A San Antonio mental health wilderness has become a beacon of counseling services for thousands of children and families, just as the pandemic struck


The Second Pandemic – Avoiding a Childhood Mental Health Crisis: As Many Children Prepare to Return to In-Person Learning Amid alarming reports from around the world indicating an escalating crisis surrounding children’s mental health , some communities are rushing to get out of the gloomy predictions. In Texas, teachers and mental health providers are strengthening support systems, investing in children’s resilience, and expanding what works as they continue to fight for the future of the COVID-19 generation. This is the second in a three-part series examining these efforts.

FFor years, children from Veronica Salgado’s “transition camps” have enrolled because they are eager to take the difficult step from elementary to middle school, or middle school to high school.

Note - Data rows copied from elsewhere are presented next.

(* ===== verification/Config.v ===== *)
(** * Configuration and genesis of a node as bytes: vm/config.go

    [Initialize] of VM.v starts from parsed values; here it is given the bytes
    the node is started with.  [encoding/json] writes into a value that has its
    defaults, so [config_Unmarshal] and [genesis_Unmarshal] take that value. *)

From S2P Require Import Prelude External GoStd Builder Keys Storage Genesis.
From S2P Require Import Stakers Pows Rewards Actions Users Details SysParams SamaState.
From S2P Require Import Tx TypedTx Activity Block Mempool VM.

(** Durations in nanoseconds. *)
Record Config := mkConfig {
  BuildInterval : Z;
  GossipInterval : Z;
  RegossipInterval : Z;
  MempoolSize : Z;
  ActivityCacheSize : Z
}.
Definition SetDefaults (c : Config) : Config :=
  mkConfig (500 * 1000000) (1 * ns_per_sec) (30 * ns_per_sec) 1024 128.

Class NodeJSON := {
  config_Unmarshal : Config -> bytes -> result Config;
  genesis_Unmarshal : Genesis -> bytes -> result Genesis;
  genesis_Marshal : Genesis -> result bytes;
  allocations_Unmarshal : bytes -> result (list CustomAllocation)
}.
(** The text forms lose nothing of a struct whose strings are ASCII: every field
    is written, so the defaults do not show through. *)
Definition ascii_text (s : string) : Prop := Forall (fun b => Z_of_byte b < 128) (String.list_byte_of_string s).
Record plain_genesis (g : Genesis) : Prop := {
  pg_hash : ascii_text (Genesis_AirdropHash g);
  pg_root : ascii_text (Genesis_RootAddress g);
  pg_foundation : ascii_text (Genesis_FoundationAddr g)
}.
Class NodeJSONLaws `{NodeJSON} : Prop := {
  genesis_Marshal_total g : exists b, genesis_Marshal g = inr b;
  genesis_Unmarshal_Marshal d g b : plain_genesis g -> genesis_Marshal g = inr b -> genesis_Unmarshal d b = inr g
}.

Section config.
Context `{Database} `{Cacher Address UserMeta} `{Cacher ID block_loc} `{Ethereum} `{!EthMath}.
Context `{GoRuntime} `{ChainCodecs} `{TxCodec} `{BlockCodec} `{NodeJSON}.

(** The zero value of the struct, as it is in a new [VM]. *)
Definition load_config (configBytes : bytes) : result Config :=
  let config := SetDefaults (mkConfig 0 0 0 0 0) in
  if bool_decide (configBytes = []) then inr config
  else
    match config_Unmarshal config configBytes with
    | inl e => inl (Wrapf e "failed to unmarshal config")
    | inr c => inr c
    end.

(** [Initialize] from the bytes it is given. *)
Definition InitializeBytes (db : DB) (configBytes genesisBytes airdropData : bytes)
    (parse_airdrop : bytes -> result (list Address)) (nil_state : samaState) (tick : nat) : outcome VM :=
  let config := match load_config configBytes with
    | inl e => inl e
    | inr c => inr (MempoolSize c, ActivityCacheSize c)
    end in
  Initialize db config (genesis_Unmarshal DefaultGenesis genesisBytes) airdropData parse_airdrop nil_state tick.
End config.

But this summer, after more than a year of isolation, the struggle to keep up with e-learning and little contact with friends, Salgado and his team see bigger problems than helping kids figure out how to find their lockers or make new friends.

Anxiety levels skyrocket as kids worry about their ability to keep up with schoolwork, concentrate in a room full of peers, and navigate social situations with peers they don’t have. seen face to face for over a year. The need is so great that some of the children in the camp are in non-transitional classes.

“Everything is on the bridge, for sure,” Salgado said of the camps, now connected to a mental health service center, many of which were established just months before the pandemic struck in March 2020 in what was once a sanity wasteland in southern San Antonio. Side.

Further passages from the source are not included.